FAMILIAL EMPIRICAL RISKS FOR INFLAMMATORY BOWEL-DISEASE - DIFFERENCES BETWEEN JEWS AND NON-JEWS

The Jewish population has an increased frequency of inflammatory bowel disease compared with their non-jewish neighbours. Genetic factors have been implicated in the aetiology of this disorder and may contribute to ethnic differences. This study determined the familial empirical risks for inflammatory bowel disease in the first degree relatives of inflammatory bowel disease probands (for both Jews and non-jews) for the purpose of accurate genetic counselling and genetic analysis. A total of 527 inflammatory bowel disease patients from Southern California (291 Jews and 236 non-jews) were questioned about inflammatory bowel disease in their first degree relatives (a total of 2493 individuals).

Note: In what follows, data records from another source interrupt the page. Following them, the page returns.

(** ** [walFrames] *)

Lemma wp_walWriteOneFrame sp p t fs w io iOffset :
  logged w (bytes io) fs -> frame_ok szPg (pgno p, t, pData p) -> kept (w, io) ->
  (n0 <= off (Z.of_nat (length fs) + 1))%nat ->
  iOffset = walFrameOffset (Z.of_nat (length fs) + 1) szPg ->
  wp (walWriteOneFrame be sp p t iOffset)
    (fun _ s => logged s.1 (bytes s.2) (fs ++ [(pgno p, t, pData p)]) /\ iReCksum s.1 = iReCksum w
                /\ kept s /\ log_same w s.1) (w, io).
Proof using Hsz Hc0.
  intros H Hok Hk Hoff ->. pose proof Hok as (_ & _ & _ & HDb). cbn [snd] in HDb.
  assert (0 <= walFrameOffset (Z.of_nat (length fs) + 1) szPg) as Hnn
    by (unfold walFrameOffset, WAL_HDRSIZE, WAL_FRAME_HDRSIZE; nia).
  unfold walWriteOneFrame. apply wp_io_bind, wp_get.
  destruct (encode_next w (bytes io) fs (pgno p) t (pData p) H HDb) as (rest & ck & Henc & _ & Hrb & _).
  rewrite Henc. apply wp_io_bind, wp_modify.
  assert (Forall is_byte (sqlite3Put4byte (pgno p) ++ sqlite3Put4byte t ++ rest)) as Hhb
    by (repeat apply Forall_app_2; auto using Put4byte_bytes).
  apply wp_io_bind, wp_walWriteToLog; [by apply (kept_bytes _ _ w _ io)|done|done|done|]. intros io1 Hb1.
  fold (off (Z.of_nat (length fs) + 1)) in Hb1.
  apply wp_walWriteToLog; unfold WAL_FRAME_HDRSIZE.
  - eapply kept_write; [exact Hk|exact Hoff|exact Hhb|exact Hb1].
  - lia.
  - unfold frameOff in Hoff. lia.
  - done.
  - intros io2 Hb2. rewrite Z2Nat.inj_add in Hb2 by lia. change (Z.to_nat 24) with 24%nat in Hb2.
    fold (off (Z.of_nat (length fs) + 1)) in Hb2. cbn [fst snd].
    assert (kept (setFrameCksum ck w, io1)) as Hk1 by (eapply kept_write; eauto).
    split; [rewrite Hb2, Hb1; by apply logged_append|]. split; [done|]. split.
    + eapply kept_write; [exact Hk1| |exact HDb|exact Hb2]. lia.
    + by destruct w as [? ? ? ? ? ? ? ? ? []].
Qed.

Definition page_wf (p : PgHdr) : Prop :=
  0 < pgno p < 2 ^ 32 /\ length (pData p) = Z.to_nat szPg /\ Forall is_byte (pData p).

(** The rewritten checksums do not reach the kept bytes. *)
Definition re_kept (w : Wal) : Prop := iReCksum w = 0 \/ (n0 <= off (iReCksum w))%nat.

(** A writer whose wal-index holds [log], the frames up to its [mxFrame]. *)
Record writer (walIndexPage : Z -> Z) (w : Wal) (log : list Z) : Prop := {
  wr_index : index_ok w log;
  wr_mx : mxFrame (hdr w) = Z.of_nat (length log);
  wr_min : 0 <= minFrame w < max_frame;
  wr_map : forall i, 0 <= i -> walIndexPage i = SQLITE_OK
}.

Lemma writer_same walIndexPage w w' log :
  log_same w w' -> writer walIndexPage w log -> writer walIndexPage w' log.
Proof.
  unfold log_same. intros ->. intros [H1 H2 H3 H4]. split; done.
Qed.

Definition writeStep (q : Z) (acc : option (list Z)) (p : PgHdr) : option (list Z) :=
  if pgno p =? q then Some (pData p) else acc.

(** What the main loop does to the frames. *)
Record wrote (iFirst nTruncate : Z) (isCommit : bool) (pList : list PgHdr) (w : Wal)
    (fs : list frame) (pLast0 : option PgHdr) (r : Z * Z * option PgHdr * list bool)
    (s : Wal * Io) (fs' : list frame) : Prop := {
  wt_logged : logged s.1 (bytes s.2) fs';
  wt_kept : kept s;
  wt_re : re_kept s.1;
  wt_same : log_same w s.1;
  wt_iFrame : r.1.1.1 = Z.of_nat (length fs');
  wt_iOffset : r.1.1.2 = walFrameOffset (r.1.1.1 + 1) szPg;
  wt_flags : length r.2 = length pList;
  wt_pgs : pgs fs' = pgs fs ++ appendedPages pList r.2;
  wt_view : forall q, readPage fs' q = foldl (writeStep q) (readPage fs q) pList;
  wt_prefix : forall m, (Z.of_nat m < iFirst \/ iFirst = 0) -> (m <= length fs)%nat ->
    take m fs' = take m fs;
  wt_last : match r.1.2 with
            | Some p => p ∈ pList \/ pLast0 = Some p
            | None => pLast0 = None
            end;
  wt_nil : pList = [] -> fs' = fs /\ r.1.2 = pLast0;
  wt_commit : isCommit = true -> forall p, last pList = Some p ->
    r.1.2 = Some p /\ last fs' = Some (pgno p, nTruncate, pData p)
}.

Lemma appendedPages_cons p rest b flags :
  appendedPages (p :: rest) (b :: flags)
  = (if b : bool then [pgno p] else []) ++ appendedPages rest flags.
Proof.
  unfold appendedPages. cbn [zip zip_with]. destruct b.
  - by rewrite filter_cons_True.
  - by rewrite filter_cons_False.
Qed.

Lemma length_appendedPages pList flags : (length (appendedPages pList flags) <= length pList)%nat.
Proof.
  unfold appendedPages. rewrite !length_fmap.
  etrans; [apply length_filter|]. rewrite length_zip. lia.
Qed.

Lemma last_cons_ne {A} (x : A) l : l <> [] -> last (x :: l) = last l.
Proof. by destruct l. Qed.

Since inflammatory bowel disease has a variable and late age of onset, age specific incidence data were used to estimate the life time risks and to make valid comparisons between the different groups. In the first degree relatives of non-jewish probands, the life time risks for inflammatory bowel disease were 5.2% and 1.6% when probands had Crohn's disease and ulcerative colitis respectively. These values were consistently lower than the corresponding risks for relatives of Jewish patients - 7.8% and 4.5% for Crohn's disease and ulcerative colitis probands respectively (p value for comparison between Jews and non-jews: 0-028; between ulcerative colitis and Crohn's disease: 0.005). These data provide the requisite basis for genetic counselling for these disorders in the white American population. In addition, these different empirical risks for relatives of Jewish and non-jewish probands allow rejection of single Mendelian gene models for inflammatory bowel disease, but are consistent with several alternative genetic models.